● **To do**: Copy out, from the entries below, each line holding the string "trace".

Stored items:
(** One step of a run whose calls are answered by [h]: the answer of each
    call and the equation of each computed value are kept as hypotheses. *)
Ltac run_step_with solve_invariant :=
  cbn [bind ret Monad_prog app];
  lazymatch goal with
  | |- wp _ _ (prog_bind (perform _) _) _ _ =>
      apply wp_perform; [ solve_invariant | intros ? ? ]
  | |- wp _ _ (perform _) _ _ =>
      cbn [perform wp]; split; [ solve_invariant | intros ? ? ]
  | |- wp _ _ (prog_bind (lift _) _) _ _ =>
      let H := fresh "H" in
      apply wp_lift; intros ? H;
      try (progress (rewrite ?py_index_pair_0, ?py_index_pair_1 in H);
           cbn [result_bind] in H; injection H as <-)
  | |- wp _ _ (prog_bind (unbound _) _) _ _ =>
      let H := fresh "H" in
      apply wp_unbound; intros ? H
  | |- wp _ _ (run_windows _ _ _ _) _ _ => unfold run_windows
  | |- wp _ _ (prog_bind (rsi_windows _ _ _ _) _) _ _ =>
      unfold rsi_windows;
      cbn [bind ret Monad_prog params_index Monad_result result_bind]
  | |- wp _ _ (prog_bind (crossover_windows _ _ _ _ _) _) _ _ =>
      unfold crossover_windows;
      cbn [bind ret Monad_prog params_index Monad_result result_bind]
  | |- wp _ _ (prog_bind (averages _ _) _) _ _ => unfold averages
  | |- wp _ _ (prog_bind (create_table _) _) _ _ => unfold create_table
  | |- wp _ _ (prog_bind (prog_bind _ _) _) _ _ => apply wp_bind
  | |- wp _ _ (prog_bind (if ?b then _ else _) _) _ _ =>
      let H := fresh "H" in destruct b eqn:H
  | |- wp _ _ (prog_bind (Throw _) _) _ _ => exact I
  | |- wp _ _ (prog_bind (Return _) _) _ _ => cbn [prog_bind]
  | |- wp _ _ (match ?x with (_, _) => _ end) _ _ => destruct x
  | |- wp _ _ (Return _) _ _ => cbn [wp]
  | |- wp _ _ (Throw _) _ _ => exact I
  end.

Ltac run_step := run_step_with ltac:(exact I).

(** A call made twice has one answer. *)
Ltac same_answers h :=
  repeat match goal with
         | H1 : answers h ?c ?r1, H2 : answers h ?c ?r2 |- _ =>
             assert (r1 = r2) by (unfold answers in H1, H2; congruence);
             subst r2; clear H2
         end.

(** The branch taken, once the names it binds are used. *)
Ltac branch_taken :=
  match goal with
  | H : strategy_branch _ _ = Ok ?o, H' : ?o = Some _ |- _ =>
      rewrite H' in H;
      destruct (strategy_branch_inv _ _ _ H)
        as (lo & hi & Hlo & Hhi &
            [(name & values & Hs & Hgrid & -> & ->)
            |(raw & Hs & Hgrid & -> & ->)])
  end.

(** X14: a run that returns its report has split the series once and made
    exactly three simulations, all with the same keyword arguments: the first
    on the in-sample prices the splitter answered, the second and the third on
    its out-of-sample prices. *)
Theorem simulations_walk_forward
  (h : handler) (data_type : string) (rq : request) (r : report) :
  outcome h (perform_backtest data_type rq) = Ok r ->
  exists close wl in_price in_dates out_price out_dates
         entries1 exits1 entries2 exits2 entries3 exits3 kwargs,
    filter is_split (trace h (perform_backtest data_type rq))
    = [rolling_split close (nwindows rq) (inject_Z (insample rq) / 100)%Q wl] /\
    h (rolling_split close (nwindows rq) (inject_Z (insample rq) / 100)%Q wl)
    = Ok ((in_price, in_dates), (out_price, out_dates)) /\
    filter is_simulation (trace h (perform_backtest data_type rq))
    = [from_signals in_price entries1 exits1 kwargs;
       from_signals out_price entries2 exits2 kwargs;
       from_signals out_price entries3 exits3 kwargs].
Proof.
  apply (run_returns h (perform_backtest data_type rq)
           (fun _ t =>
              exists close wl in_price in_dates out_price out_dates
                     entries1 exits1 entries2 exits2 entries3 exits3 kwargs,
                filter is_split t
                = [rolling_split close (nwindows rq)
                     (inject_Z (insample rq) / 100)%Q wl] /\
                h (rolling_split close (nwindows rq)
                     (inject_Z (insample rq) / 100)%Q wl)
                = Ok ((in_price, in_dates), (out_price, out_dates)) /\
                filter is_simulation t
                = [from_signals in_price entries1 exits1 kwargs;
                   from_signals out_price entries2 exits2 kwargs;
                   from_signals out_price entries3 exits3 kwargs])).
  unfold perform_backtest.
  repeat run_step. branch_taken; repeat run_step.
  all: do 13 eexists;
    (split; [cbn [filter is_split]; reflexivity|]);
    (split; [eassumption|]);
    cbn [filter is_simulation]; reflexivity.
Qed.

● **Solution below**:
    filter is_split (trace h (perform_backtest data_type rq))
    filter is_simulation (trace h (perform_backtest data_type rq))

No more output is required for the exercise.